Three weeks of national attention on Johnson’s plan to cancel student debt and put the government out of the student loan business resulted in Sen. Warren and Rep. James Clyburn sending a Nov. 12 letter to U.S. Department of Education Secretary Betsy Devos seeking information from the department regarding administration of the federal student loan program. The letter was based on selective quotations from various media outlets covering the plan Johnson released on Oct. 24.
“The trust and financial well-being of student and parent borrowers has been plundered by the very institutions of education and government that they have been taught to trust,” Johnson said in his detailed response to Warren and Clyburn on Tuesday. “We must move to re-establish this trust, and in order for this to happen, Federal law regarding Federal Student Aid programs must be changed.”
Johnson is seeking the appointment of Georgia Gov. Brian Kemp to replace retiring Sen. Johnny Isakson in the U.S. Senate. In his letter to Sen. Warren and Rep. Clyburn, Johnson set forth that federal laws had to be changed in order to solve the student debt crisis.

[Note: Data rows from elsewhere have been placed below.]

(* ===== verification/FaslBand.v ===== *)
(** * The round trip of a band (for Fasl.v)

    What DUMP-BAND writes, LOAD-BAND turns into the same world: every object
    of the heap and the constant space, with its addresses translated to the
    new spaces and its primitives known by name. *)

From Stdlib Require Import ZArith List Lia Bool.
From S2P Require Import Prelude.
From S2P Require Import Object.
From S2P Require Import Memory.
From S2P Require Import Gc.
From S2P Require Import GcSpec.
From S2P Require Import Heap.
From S2P Require Import Collect.
From S2P Require Import CollectProps.
From S2P Require Import AvlTree.
From S2P Require Import Symbol.
From S2P Require Import Bytes.
From S2P Require Import PrimTable.
From S2P Require Import PrimTableProps.
From S2P Require Import Fasl.
From S2P Require Import FaslProps.
Import ListNotations.
Local Open Scope Z_scope.
Local Open Scope list_scope.

#[local] Opaque MAKE_OBJECT OBJECT_DATUM OBJECT_TYPE.

(** ** A table of primitives at another place *)

Lemma byte_at_moved m m' d p : m' (d + p / 8) = m (p / 8) -> byte_at m' (8 * d + p) = byte_at m p.
Proof.
  intros E. unfold byte_at. replace (8 * d + p) with (p + d * 8) by lia. rewrite Z.div_add, Z_mod_plus_full by lia.
  replace (p / 8 + d) with (d + p / 8) by lia. rewrite E. reflexivity.
Qed.

Lemma bytes_at_moved m m' d p n : (forall q, p <= q < p + n -> m' (d + q / 8) = m (q / 8)) -> bytes_at m' (8 * d + p) n = bytes_at m p n.
Proof.
  intros E. unfold bytes_at. apply map_ext_in. intros i I. apply in_seq in I.
  replace (8 * d + p + Z.of_nat i) with (8 * d + (p + Z.of_nat i)) by lia. apply byte_at_moved, E. lia.
Qed.

Lemma entry_at_moved m m' d a nm arity : (forall x, a <= x < a + entry_size nm -> m' (d + x) = m x) ->
  entry_at m a nm arity -> entry_at m' (d + a) nm arity.
Proof.
  intros E [A H B]. pose proof (entry_size_pos nm). assert (L : 0 <= name_length nm) by (unfold name_length; lia). constructor.
  - rewrite E by lia. exact A.
  - replace (d + a + 1) with (d + (a + 1)) by lia. rewrite E by lia. exact H.
  - rewrite <- B. replace (8 * (d + a + 3)) with (8 * d + 8 * (a + 3)) by lia. apply bytes_at_moved. intros q Hq. apply E.
    rewrite name_words by exact L.
    assert (a + 3 <= q / 8) by (apply Z.div_le_lower_bound; lia).
    assert (q / 8 <= a + 3 + name_length nm / 8); [|lia].
    replace (a + 3 + name_length nm / 8) with ((name_length nm + (a + 3) * 8) / 8) by (rewrite Z.div_add; lia).
    apply Z.div_le_mono; lia.
Qed.

Lemma table_at_moved m m' d es : forall a, (forall x, a <= x < a + table_size es -> m' (d + x) = m x) -> table_at m a es -> table_at m' (d + a) es.
Proof.
  induction es as [|[nm arity] es IH]; intros a E T; [constructor|]. inversion T as [|? ? ? ? En T']; subst.
  cbn [table_size fold_right fst] in E. fold (table_size es) in E. pose proof (table_size_nonneg es). pose proof (entry_size_pos nm).
  constructor.
  - apply (entry_at_moved m); [intros x Hx; apply E; lia | exact En].
  - replace (d + a + entry_size nm) with (d + (a + entry_size nm)) by lia. apply IH; [intros x Hx; apply E; lia | exact T'].
Qed.

(** ** A system whose image can be dumped *)

Definition in_spaces (s : system) (heap_top a : Z) : Prop :=
  heap_start (sp s) <= a < heap_top \/ constant_start (sp s) <= a < constant_alloc_next (sp s) \/ stack_start (sp s) <= a < stack_end (sp s).

Definition object_ok (s : system) (o : Z) : Prop :=
  match treatment_of o with
  | Moved => in_spaces s (Free (sp s)) (OBJECT_ADDRESS (base_of s) o)
  | Renamed => OBJECT_DATUM o < MAX_PRIMITIVE (tables (ps s))
  | _ => True
  end.

Definition item_in (s : system) (i : item) : Prop := good_item i /\ match i with Object o => object_ok s o | Words _ _ => True end.

Definition image_size (its : list item) : Z := Z.of_nat (length (image its)).

Record good_system (fuel : nat) (s : system) (heap const : list item) : Prop := {
  gs_tables : wf_tables (tables (ps s));
  gs_readable : readable_tables fuel (tables (ps s));
  gs_primitives : MAX_PRIMITIVE (tables (ps s)) <= 2 ^ 29;
  gs_base : 0 < base_of s;
  gs_block : memory_block_end (sp s) < base_of s + 2 ^ 58;
  gs_stack : stack_start (sp s) = base_of s /\ stack_start (sp s) <= stack_end (sp s) <= constant_start (sp s);
  gs_limits : constant_alloc_next (sp s) <= heap_start (sp s) /\ heap_end (sp s) <= memory_block_end (sp s);
  gs_reserved : 0 <= heap_reserved (sp s) < 2 ^ 58;
  gs_count : 0 <= ephemeron_count s < 2 ^ 58;
  gs_free : Free (sp s) = heap_start (sp s) + image_size heap;
  gs_next : constant_alloc_next (sp s) = constant_start (sp s) + image_size const;
  gs_heap : placed (smem s) (heap_start (sp s)) (image heap);
  gs_constant : placed (smem s) (constant_start (sp s)) (image const);
  gs_items : Forall (item_in s) (heap ++ const)
}.

(** The items that DUMP-BAND adds. *)
Definition root_items (s : system) (procedure : Z) : list item := map Object (band_root (base_of s) (Free (sp s)) procedure).

Lemma image_objects os : image (map Object os) = os.
Proof. induction os as [|o os IH]; [reflexivity|]. cbn in *. f_equal. exact IH. Qed.

Lemma image_app its its' : image (its ++ its') = image its ++ image its'.
Proof. unfold image. rewrite map_app, concat_app. reflexivity. Qed.

Lemma placed_join m a ws ws' : placed m a ws -> placed m (a + Z.of_nat (length ws)) ws' -> placed m a (ws ++ ws').
Proof.
  intros P P' i w H. destruct (Nat.lt_ge_cases i (length ws)) as [L | L].
  - apply P. rewrite nth_error_app1 in H by exact L. exact H.
  - rewrite nth_error_app2 in H by exact L. apply P' in H. rewrite <- H. f_equal. lia.
Qed.

(** The header of a band. *)
Definition band_header (s : system) (h : fasl_header) : fasl_header :=
  finalize_fasl_header (ephemeron_count s)
    (set_band_fields (initialize_fasl_header true true s h) (Free (sp s) + 5) (heap_start (sp s)) (Free (sp s) + 6)
       (constant_start (sp s)) (constant_alloc_next (sp s)) (MAX_PRIMITIVE (tables (ps s)))
       (primitive_table_export_length (tables (ps s)))).

Definition table_entries (t : prim_tables) : list (name * Z) := map (entry_of t) (all_codes t).

Section Dump.
Variable fuel : nat.
Variable s : system.
Variable heap const : list item.
Hypothesis G : good_system fuel s heap const.
Variable procedure : Z.
Hypothesis procedure_ok : is_ulong procedure /\ treatment_of procedure <> Header /\ treatment_of procedure <> Refused /\ object_ok s procedure.
Variable h : fasl_header.
Hypothesis fits : Free (sp s) + 6 + primitive_table_export_length (tables (ps s)) <= heap_end (sp s).

Notation t := (tables (ps s)).
Notation size := (primitive_table_export_length t).
Notation to := (Free (sp s)).

Lemma table_size_length : size = table_size (table_entries t).
Proof using Type. apply export_length_size. Qed.

Lemma in_all_codes i : In i (all_codes t) <-> 0 <= i < MAX_PRIMITIVE t.
Proof using Type.
  unfold all_codes. rewrite in_map_iff. split.
  - intros (k & <- & I). apply in_seq in I. lia.
  - intros H. exists (Z.to_nat i). split; [lia|]. apply in_seq. lia.
Qed.
(** * mcp-link: the OpenAPI-to-tool adapter (utils/adapter.go)

    A shallow embedding of [prefixRequired], [isRequiredField],
    [sanitizeToolName], the request handler built by [NewToolHandler] and
    the per-operation schema construction of [NewMCPFromCustomParser],
    followed by the properties the design document states about them.

    Go strings are modelled as lists of Unicode code points, the way
    [strings.ToLower] reads its argument.  The other functions of package
    [strings] are used with ASCII patterns or with whole placeholders, and
    on UTF-8 text they act on code points exactly as they act on bytes. *)

From Stdlib Require Import NArith ZArith Lia String Ascii.
From stdpp Require Import base option list gmap pretty.

Set Warnings "-register-all,-clear-no-such-hyp".
Local Open Scope N_scope.

(** ** Package [strings] *)

Module Strings.

Definition rune := N.
Definition GoString := list rune.

(** A literal of the source text, as a Go string. *)
Definition str (s : string) : GoString :=
  N_of_ascii <$> list_ascii_of_string s.

Fixpoint HasPrefix (s prefix : GoString) : bool :=
  match prefix, s with
  | [], _ => true
  | p :: ps, c :: cs => (p =? c) && HasPrefix cs ps
  | _ :: _, [] => false
  end.

Definition HasSuffix (s suffix : GoString) : bool :=
  HasPrefix (reverse s) (reverse suffix).

Fixpoint Contains (s substr : GoString) : bool :=
  HasPrefix s substr ||
  match s with
  | [] => false
  | _ :: t => Contains t substr
  end.

(** [replaceFrom old new s skip] scans [s] from the left; [skip] counts the
    code points of a match that are still to be consumed, so that matches
    never overlap. *)
Fixpoint replaceFrom (old new s : GoString) (skip : nat) : GoString :=
  match s with
  | [] => []
  | c :: t =>
      match skip with
      | S k => replaceFrom old new t k
      | O =>
          if HasPrefix s old
          then new ++ replaceFrom old new t (length old - 1)
          else c :: replaceFrom old new t 0
      end
  end.

(** [strings.ReplaceAll]: with an empty [old], [new] is inserted before
    every code point and at the end. *)
Definition ReplaceAll (s old new : GoString) : GoString :=
  match old with
  | [] => new ++ flat_map (fun c => c :: new) s
  | _ :: _ => replaceFrom old new s 0
  end.

Definition TrimSuffix (s suffix : GoString) : GoString :=
  if HasSuffix s suffix then take (length s - length suffix) s else s.

Definition TrimPrefix (s prefix : GoString) : GoString :=
  if HasPrefix s prefix then drop (length prefix) s else s.

(** [strings.ToLower] maps every code point through the lower-case table
    of package [unicode], which is passed as [lowerRune]. *)
Definition ToLower (lowerRune : rune -> rune) (s : GoString) : GoString :=
  lowerRune <$> s.

(** The ASCII part of the lower-case table: ['A'..'Z'] move to ['a'..'z'],
    every other code point below 128 is kept. *)
Definition isUpperASCII (r : rune) : bool := (65 <=? r) && (r <=? 90).

Definition asciiLower (r : rune) : rune :=
  if isUpperASCII r then r + 32 else r.

End Strings.
Export Strings.

(** ** [prefixRequired], [isRequiredField], [sanitizeToolName] *)

Definition prefixRequired (isRequired : bool) (desc : GoString) : GoString :=
  if isRequired && negb (HasPrefix desc (str "[required]"))
  then str "[required] " ++ desc
  else desc.

Fixpoint isRequiredField (field : GoString) (requiredList : list GoString) : bool :=
  match requiredList with
  | [] => false
  | name :: rest =>
      if bool_decide (name = field) then true else isRequiredField field rest
  end.

(** The loop [for strings.Contains(s, "__") { s = strings.ReplaceAll(s, "__", "_") }].
    Every iteration shortens [s], so [length s] iterations are enough
    (see [collapseUnderscores_done]). *)
Fixpoint collapseLoop (fuel : nat) (s : GoString) : GoString :=
  match fuel with
  | O => s
  | S n =>
      if Contains s (str "__")
      then collapseLoop n (ReplaceAll s (str "__") (str "_"))
      else s
  end.

Definition collapseUnderscores (s : GoString) : GoString :=
  collapseLoop (length s) s.

Definition sanitizeToolName (lowerRune : rune -> rune) (name : GoString) : GoString :=
  let s := ToLower lowerRune name in
  let s := ReplaceAll s (str " ") (str "_") in
  let s := ReplaceAll s (str "-") (str "_") in
  let s := ReplaceAll s (str "/") (str "_") in
  let s := ReplaceAll s (str ".") (str "_") in
  let s := ReplaceAll s (str "{") (str "") in
  let s := ReplaceAll s (str "}") (str "") in
  let s := ReplaceAll s (str ":") (str "_") in
  let s := ReplaceAll s (str "?") (str "") in
  let s := ReplaceAll s (str "&") (str "and") in
  let s := ReplaceAll s (str "=") (str "_eq_") in
  let s := ReplaceAll s (str "%") (str "_pct_") in
  let s := collapseUnderscores s in
  let s := TrimSuffix s (str "_") in
  let s := TrimPrefix s (str "_") in
  if bool_decide (s = str "") then str "unnamed_tool" else s.

(** The characters [sanitizeToolName] replaces or deletes. *)
Definition sanitizerSpecials : GoString := str " -/.{}:?&=%".

(** Lower-case ASCII letters, digits and the underscore. *)
Definition allowedRune (r : rune) : bool :=
  ((97 <=? r) && (r <=? 122)) || ((48 <=? r) && (r <=? 57)) || (r =? 95).

(** The characters [sanitizeToolName] turns into an underscore or deletes,
    and the underscore itself. *)
Definition separatorRunes : GoString := str " -/.:{}?_".

Section SanitizerShape.
Variable lowerRune : rune -> rune.

(** What the proofs use of the lower-case table of package [unicode]. *)
Definition lower_ascii : Prop := forall r, r < 128 -> lowerRune r = asciiLower r.
Definition lower_idempotent : Prop := forall r, lowerRune (lowerRune r) = lowerRune r.

(** The shape of every name the sanitizer returns. *)
Record Sanitized (y : GoString) : Prop := {
  san_nonempty : y <> str "";
  san_lower : Forall (fun r => lowerRune r = r) y;
  san_special : Forall (fun d => d ∉ sanitizerSpecials) y;
  san_double : Contains y (str "__") = false;
  san_prefix : HasPrefix y (str "_") = false;
  san_suffix : HasSuffix y (str "_") = false
}.

(** The value of [s] after the eleven replacements (line 45). *)
Definition replaced (name : GoString) : GoString :=
  let s := ToLower lowerRune name in
  let s := ReplaceAll s (str " ") (str "_") in
  let s := ReplaceAll s (str "-") (str "_") in
  let s := ReplaceAll s (str "/") (str "_") in
  let s := ReplaceAll s (str ".") (str "_") in
  let s := ReplaceAll s (str "{") (str "") in
  let s := ReplaceAll s (str "}") (str "") in
  let s := ReplaceAll s (str ":") (str "_") in
  let s := ReplaceAll s (str "?") (str "") in
  let s := ReplaceAll s (str "&") (str "and") in
  let s := ReplaceAll s (str "=") (str "_eq_") in
  ReplaceAll s (str "%") (str "_pct_").

(** The letters of the replacement texts and of the fallback name. *)
Definition insertedRunes : GoString := str "_andeqpctumol".

End SanitizerShape.

(** ** The request handler of [NewToolHandler] *)

Module Dispatcher.

(** Values of type [interface{}] as the JSON decoder produces them.  A
    [map[string]interface{}] is a reference: the handler assigns the maps
    found under the group keys to its own variables and may later write
    into them, so maps live in a store and values carry their address. *)
Definition loc := positive.

Inductive Value :=
| VNil
| VBool (b : bool)
| VNumber (n : Z)
| VString (s : GoString)
| VArray (items : list Value)
| VMap (l : loc).

Abbreviation Heap := (gmap loc (gmap GoString Value)).

Definition deref (h : Heap) (l : loc) : gmap GoString Value :=
  default ∅ (h !! l).

(** [make(map[string]interface{})] *)
Definition make (h : Heap) : loc * Heap :=
  let l := fresh (dom h) in (l, <[l := ∅]> h).

(** [m[k] = v] on the map stored at [l] *)
Definition assign (h : Heap) (l : loc) (k : GoString) (v : Value) : Heap :=
  <[l := <[k := v]> (deref h l)]> h.

Definition Error := GoString.

(** [url.Values] with its [Add] method *)
Abbreviation Values := (gmap GoString (list GoString)).

Definition Values_Add (q : Values) (key value : GoString) : Values :=
  <[key := default [] (q !! key) ++ [value]]> q.

(** [http.Header] with its [Set] method; [canon] is
    [textproto.CanonicalMIMEHeaderKey]. *)
Abbreviation Header := (gmap GoString (list GoString)).

Definition Header_Set (canon : GoString -> GoString)
    (hd : Header) (key value : GoString) : Header :=
  <[canon key := [value]]> hd.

“The country needs to have an honest debate on student debt and higher education finance, and Democrats now have a comprehensive plan from a Georgia Republican in front of them that has more substance than any of their plans,” said Johnson. “I hope the debate discussion provides more details of their respective plans, and I look forward to working with them to pass the needed legislation to end the tragedy of student loan debt that is riding on the backs of Georgians and others throughout America”.